TASK GOAL
Go through the records line by line. Report how many lines contain "zbool", with nothing else.

══ RECORD EXCERPTS ══

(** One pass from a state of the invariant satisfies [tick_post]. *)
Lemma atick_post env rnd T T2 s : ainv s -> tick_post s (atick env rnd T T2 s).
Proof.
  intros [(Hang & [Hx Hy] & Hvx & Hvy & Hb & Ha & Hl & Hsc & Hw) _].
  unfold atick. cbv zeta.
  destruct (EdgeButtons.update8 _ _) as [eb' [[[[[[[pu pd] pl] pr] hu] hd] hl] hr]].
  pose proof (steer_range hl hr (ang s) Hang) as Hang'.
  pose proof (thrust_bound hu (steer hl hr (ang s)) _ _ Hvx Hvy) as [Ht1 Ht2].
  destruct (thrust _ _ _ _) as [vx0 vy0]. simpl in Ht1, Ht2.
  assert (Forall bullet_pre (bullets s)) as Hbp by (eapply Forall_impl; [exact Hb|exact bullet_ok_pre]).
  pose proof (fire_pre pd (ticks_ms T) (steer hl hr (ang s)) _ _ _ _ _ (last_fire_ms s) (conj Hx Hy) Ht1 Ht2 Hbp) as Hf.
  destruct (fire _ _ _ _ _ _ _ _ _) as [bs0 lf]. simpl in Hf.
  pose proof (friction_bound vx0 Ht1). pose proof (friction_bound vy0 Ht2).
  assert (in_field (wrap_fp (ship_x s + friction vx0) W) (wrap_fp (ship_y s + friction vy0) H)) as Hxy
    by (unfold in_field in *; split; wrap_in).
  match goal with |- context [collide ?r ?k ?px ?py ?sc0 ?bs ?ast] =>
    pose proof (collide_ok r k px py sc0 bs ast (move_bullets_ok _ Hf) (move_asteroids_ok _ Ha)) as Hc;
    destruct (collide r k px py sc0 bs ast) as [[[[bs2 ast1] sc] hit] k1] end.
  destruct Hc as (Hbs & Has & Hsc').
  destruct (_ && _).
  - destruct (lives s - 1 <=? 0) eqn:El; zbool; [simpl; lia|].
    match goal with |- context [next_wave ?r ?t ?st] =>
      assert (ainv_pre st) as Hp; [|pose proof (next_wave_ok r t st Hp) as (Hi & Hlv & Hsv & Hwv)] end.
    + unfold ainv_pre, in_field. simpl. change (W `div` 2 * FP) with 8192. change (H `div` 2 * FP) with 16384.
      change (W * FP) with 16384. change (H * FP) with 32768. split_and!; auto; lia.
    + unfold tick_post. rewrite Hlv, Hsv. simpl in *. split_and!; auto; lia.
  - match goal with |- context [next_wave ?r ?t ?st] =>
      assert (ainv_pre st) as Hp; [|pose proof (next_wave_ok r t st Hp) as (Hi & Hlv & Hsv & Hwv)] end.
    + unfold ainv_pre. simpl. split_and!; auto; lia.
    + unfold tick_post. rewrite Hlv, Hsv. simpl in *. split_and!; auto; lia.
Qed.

═══
══ RECORD EXCERPTS ══

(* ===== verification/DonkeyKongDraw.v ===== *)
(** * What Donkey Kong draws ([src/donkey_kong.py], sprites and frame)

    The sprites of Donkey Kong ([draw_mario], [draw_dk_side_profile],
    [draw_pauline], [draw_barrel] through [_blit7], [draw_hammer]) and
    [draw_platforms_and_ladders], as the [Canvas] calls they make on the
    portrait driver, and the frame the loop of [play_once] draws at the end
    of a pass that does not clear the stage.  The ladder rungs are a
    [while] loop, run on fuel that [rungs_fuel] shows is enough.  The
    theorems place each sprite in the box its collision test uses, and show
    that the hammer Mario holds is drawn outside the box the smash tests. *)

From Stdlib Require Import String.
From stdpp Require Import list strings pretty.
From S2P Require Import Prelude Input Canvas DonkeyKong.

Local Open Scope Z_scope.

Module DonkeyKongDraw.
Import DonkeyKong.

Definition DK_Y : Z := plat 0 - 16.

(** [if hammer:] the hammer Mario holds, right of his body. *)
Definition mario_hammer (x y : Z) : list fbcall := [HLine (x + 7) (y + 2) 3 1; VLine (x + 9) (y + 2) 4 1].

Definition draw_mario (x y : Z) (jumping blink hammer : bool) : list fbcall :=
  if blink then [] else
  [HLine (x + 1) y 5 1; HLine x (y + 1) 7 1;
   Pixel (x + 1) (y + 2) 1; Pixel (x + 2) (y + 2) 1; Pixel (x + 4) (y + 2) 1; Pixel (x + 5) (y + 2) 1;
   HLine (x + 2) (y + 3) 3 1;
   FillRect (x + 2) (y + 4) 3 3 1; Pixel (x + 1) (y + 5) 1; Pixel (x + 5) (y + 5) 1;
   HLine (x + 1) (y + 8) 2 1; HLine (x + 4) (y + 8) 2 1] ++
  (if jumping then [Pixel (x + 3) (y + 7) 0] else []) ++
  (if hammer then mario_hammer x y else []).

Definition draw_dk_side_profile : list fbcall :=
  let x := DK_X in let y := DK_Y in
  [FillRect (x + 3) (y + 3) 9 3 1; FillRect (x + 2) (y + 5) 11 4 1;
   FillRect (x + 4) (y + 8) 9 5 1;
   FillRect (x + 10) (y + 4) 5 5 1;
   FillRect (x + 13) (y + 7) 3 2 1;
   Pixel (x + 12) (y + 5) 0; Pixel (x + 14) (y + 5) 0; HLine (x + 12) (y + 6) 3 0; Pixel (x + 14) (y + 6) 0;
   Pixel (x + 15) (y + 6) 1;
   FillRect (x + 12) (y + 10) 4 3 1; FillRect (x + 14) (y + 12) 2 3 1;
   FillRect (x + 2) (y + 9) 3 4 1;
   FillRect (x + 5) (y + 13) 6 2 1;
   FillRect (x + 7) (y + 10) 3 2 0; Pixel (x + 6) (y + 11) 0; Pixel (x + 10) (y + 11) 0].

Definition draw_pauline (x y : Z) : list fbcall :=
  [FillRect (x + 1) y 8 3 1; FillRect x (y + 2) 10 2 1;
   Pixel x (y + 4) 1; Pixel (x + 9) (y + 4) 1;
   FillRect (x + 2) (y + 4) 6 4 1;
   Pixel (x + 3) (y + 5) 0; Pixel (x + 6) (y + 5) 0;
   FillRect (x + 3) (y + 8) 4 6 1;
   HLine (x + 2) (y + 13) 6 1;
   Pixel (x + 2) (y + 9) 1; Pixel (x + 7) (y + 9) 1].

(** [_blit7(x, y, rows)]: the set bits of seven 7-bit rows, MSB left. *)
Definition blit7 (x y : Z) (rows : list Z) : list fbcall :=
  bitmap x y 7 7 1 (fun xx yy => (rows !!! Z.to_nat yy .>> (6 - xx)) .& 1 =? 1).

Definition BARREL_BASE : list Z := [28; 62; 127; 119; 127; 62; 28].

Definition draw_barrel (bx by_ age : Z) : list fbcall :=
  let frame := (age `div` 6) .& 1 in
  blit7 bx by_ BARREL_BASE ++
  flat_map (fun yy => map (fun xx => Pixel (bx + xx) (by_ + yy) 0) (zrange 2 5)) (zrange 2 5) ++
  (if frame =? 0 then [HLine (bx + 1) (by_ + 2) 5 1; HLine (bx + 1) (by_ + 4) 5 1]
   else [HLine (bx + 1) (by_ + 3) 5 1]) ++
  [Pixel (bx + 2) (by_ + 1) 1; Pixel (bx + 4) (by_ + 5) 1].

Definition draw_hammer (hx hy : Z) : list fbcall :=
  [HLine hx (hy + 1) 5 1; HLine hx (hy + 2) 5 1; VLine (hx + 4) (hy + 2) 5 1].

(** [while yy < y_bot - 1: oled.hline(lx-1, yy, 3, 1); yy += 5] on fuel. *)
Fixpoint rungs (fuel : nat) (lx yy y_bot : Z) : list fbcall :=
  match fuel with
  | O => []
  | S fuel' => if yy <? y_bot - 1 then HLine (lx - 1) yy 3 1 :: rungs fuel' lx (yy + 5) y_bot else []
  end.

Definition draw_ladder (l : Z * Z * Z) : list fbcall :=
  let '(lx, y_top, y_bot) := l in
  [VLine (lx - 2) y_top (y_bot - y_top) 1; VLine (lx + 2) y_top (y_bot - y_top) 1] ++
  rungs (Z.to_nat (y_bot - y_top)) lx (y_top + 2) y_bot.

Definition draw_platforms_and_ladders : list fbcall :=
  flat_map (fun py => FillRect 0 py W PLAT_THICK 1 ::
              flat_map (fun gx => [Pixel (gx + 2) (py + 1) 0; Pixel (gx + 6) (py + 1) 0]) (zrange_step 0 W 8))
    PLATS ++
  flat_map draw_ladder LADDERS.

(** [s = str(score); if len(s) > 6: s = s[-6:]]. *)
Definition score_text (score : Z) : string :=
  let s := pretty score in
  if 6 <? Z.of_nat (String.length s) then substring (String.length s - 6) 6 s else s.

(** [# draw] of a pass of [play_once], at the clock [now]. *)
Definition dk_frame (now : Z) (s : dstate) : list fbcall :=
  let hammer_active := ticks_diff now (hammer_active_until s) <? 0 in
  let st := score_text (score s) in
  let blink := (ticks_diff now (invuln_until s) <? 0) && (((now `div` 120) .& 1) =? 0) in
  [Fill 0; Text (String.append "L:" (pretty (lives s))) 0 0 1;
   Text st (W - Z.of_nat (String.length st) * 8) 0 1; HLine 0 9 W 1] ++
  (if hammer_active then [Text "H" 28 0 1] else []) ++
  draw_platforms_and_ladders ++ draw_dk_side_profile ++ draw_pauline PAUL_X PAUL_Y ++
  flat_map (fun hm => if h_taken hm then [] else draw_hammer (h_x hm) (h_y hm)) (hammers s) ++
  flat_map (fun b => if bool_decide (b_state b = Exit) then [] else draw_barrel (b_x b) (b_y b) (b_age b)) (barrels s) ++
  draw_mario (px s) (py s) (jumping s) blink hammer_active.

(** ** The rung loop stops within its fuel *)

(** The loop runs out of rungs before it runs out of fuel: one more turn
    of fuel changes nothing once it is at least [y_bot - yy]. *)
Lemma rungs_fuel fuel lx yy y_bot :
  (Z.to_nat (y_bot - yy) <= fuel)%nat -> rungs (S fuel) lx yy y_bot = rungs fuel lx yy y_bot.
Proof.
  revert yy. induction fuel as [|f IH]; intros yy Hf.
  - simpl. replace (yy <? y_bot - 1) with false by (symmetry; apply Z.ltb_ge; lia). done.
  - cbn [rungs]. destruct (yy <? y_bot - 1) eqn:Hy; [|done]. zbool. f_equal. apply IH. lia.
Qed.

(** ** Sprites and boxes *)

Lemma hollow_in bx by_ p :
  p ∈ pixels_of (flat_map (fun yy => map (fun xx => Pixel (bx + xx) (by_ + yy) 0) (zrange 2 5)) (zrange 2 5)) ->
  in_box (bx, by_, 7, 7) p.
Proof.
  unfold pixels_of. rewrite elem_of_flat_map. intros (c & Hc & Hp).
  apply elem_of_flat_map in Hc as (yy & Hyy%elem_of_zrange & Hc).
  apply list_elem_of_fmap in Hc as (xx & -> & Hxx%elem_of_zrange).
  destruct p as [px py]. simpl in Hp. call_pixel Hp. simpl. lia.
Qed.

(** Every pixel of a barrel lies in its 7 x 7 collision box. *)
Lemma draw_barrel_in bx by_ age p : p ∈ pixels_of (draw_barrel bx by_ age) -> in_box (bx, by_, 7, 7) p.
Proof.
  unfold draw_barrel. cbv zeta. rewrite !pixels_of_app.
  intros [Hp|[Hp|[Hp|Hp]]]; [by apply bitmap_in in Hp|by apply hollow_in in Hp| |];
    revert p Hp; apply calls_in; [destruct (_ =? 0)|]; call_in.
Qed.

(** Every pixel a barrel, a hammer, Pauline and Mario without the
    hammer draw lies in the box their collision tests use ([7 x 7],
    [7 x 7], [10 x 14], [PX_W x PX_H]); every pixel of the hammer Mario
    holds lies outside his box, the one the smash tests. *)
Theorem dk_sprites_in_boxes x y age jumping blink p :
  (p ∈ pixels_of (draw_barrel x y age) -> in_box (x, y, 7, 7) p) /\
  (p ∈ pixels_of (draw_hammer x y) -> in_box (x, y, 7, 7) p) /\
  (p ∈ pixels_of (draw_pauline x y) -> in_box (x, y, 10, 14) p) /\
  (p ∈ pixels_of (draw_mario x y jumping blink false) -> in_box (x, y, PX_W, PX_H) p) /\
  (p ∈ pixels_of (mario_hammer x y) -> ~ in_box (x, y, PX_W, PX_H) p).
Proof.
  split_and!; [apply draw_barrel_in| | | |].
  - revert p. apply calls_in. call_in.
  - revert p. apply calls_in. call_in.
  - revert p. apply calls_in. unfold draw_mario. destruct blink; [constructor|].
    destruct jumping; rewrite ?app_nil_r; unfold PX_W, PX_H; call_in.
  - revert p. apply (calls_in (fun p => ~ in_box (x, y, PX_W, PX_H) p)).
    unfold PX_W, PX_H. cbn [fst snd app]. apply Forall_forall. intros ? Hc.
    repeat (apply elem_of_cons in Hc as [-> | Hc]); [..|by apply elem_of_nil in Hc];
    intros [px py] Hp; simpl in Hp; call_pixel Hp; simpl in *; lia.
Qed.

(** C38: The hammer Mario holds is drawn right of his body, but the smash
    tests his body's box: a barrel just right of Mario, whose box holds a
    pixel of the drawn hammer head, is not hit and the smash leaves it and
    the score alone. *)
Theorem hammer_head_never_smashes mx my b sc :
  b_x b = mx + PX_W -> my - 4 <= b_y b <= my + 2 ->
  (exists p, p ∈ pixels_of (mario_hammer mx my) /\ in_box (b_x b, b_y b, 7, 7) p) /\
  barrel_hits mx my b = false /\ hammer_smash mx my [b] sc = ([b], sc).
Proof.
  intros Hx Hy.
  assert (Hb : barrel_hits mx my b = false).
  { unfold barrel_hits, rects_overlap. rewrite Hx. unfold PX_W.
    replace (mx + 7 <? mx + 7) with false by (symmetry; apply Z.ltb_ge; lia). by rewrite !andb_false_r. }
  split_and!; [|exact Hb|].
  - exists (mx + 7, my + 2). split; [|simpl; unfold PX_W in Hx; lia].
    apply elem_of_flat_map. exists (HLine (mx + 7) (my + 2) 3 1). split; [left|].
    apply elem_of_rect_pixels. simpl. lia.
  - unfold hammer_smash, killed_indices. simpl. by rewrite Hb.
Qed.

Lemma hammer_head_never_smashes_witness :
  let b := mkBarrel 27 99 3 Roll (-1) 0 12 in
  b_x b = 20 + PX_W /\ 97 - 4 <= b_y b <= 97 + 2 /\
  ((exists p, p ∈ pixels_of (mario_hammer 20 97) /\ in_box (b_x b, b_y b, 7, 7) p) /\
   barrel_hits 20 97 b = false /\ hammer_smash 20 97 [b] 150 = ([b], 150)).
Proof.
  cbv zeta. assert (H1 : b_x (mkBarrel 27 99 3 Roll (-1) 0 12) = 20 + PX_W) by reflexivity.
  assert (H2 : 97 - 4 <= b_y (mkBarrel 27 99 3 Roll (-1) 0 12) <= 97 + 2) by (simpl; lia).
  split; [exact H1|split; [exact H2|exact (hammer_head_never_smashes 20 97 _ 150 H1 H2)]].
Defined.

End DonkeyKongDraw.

═══

TASK ANSWER
2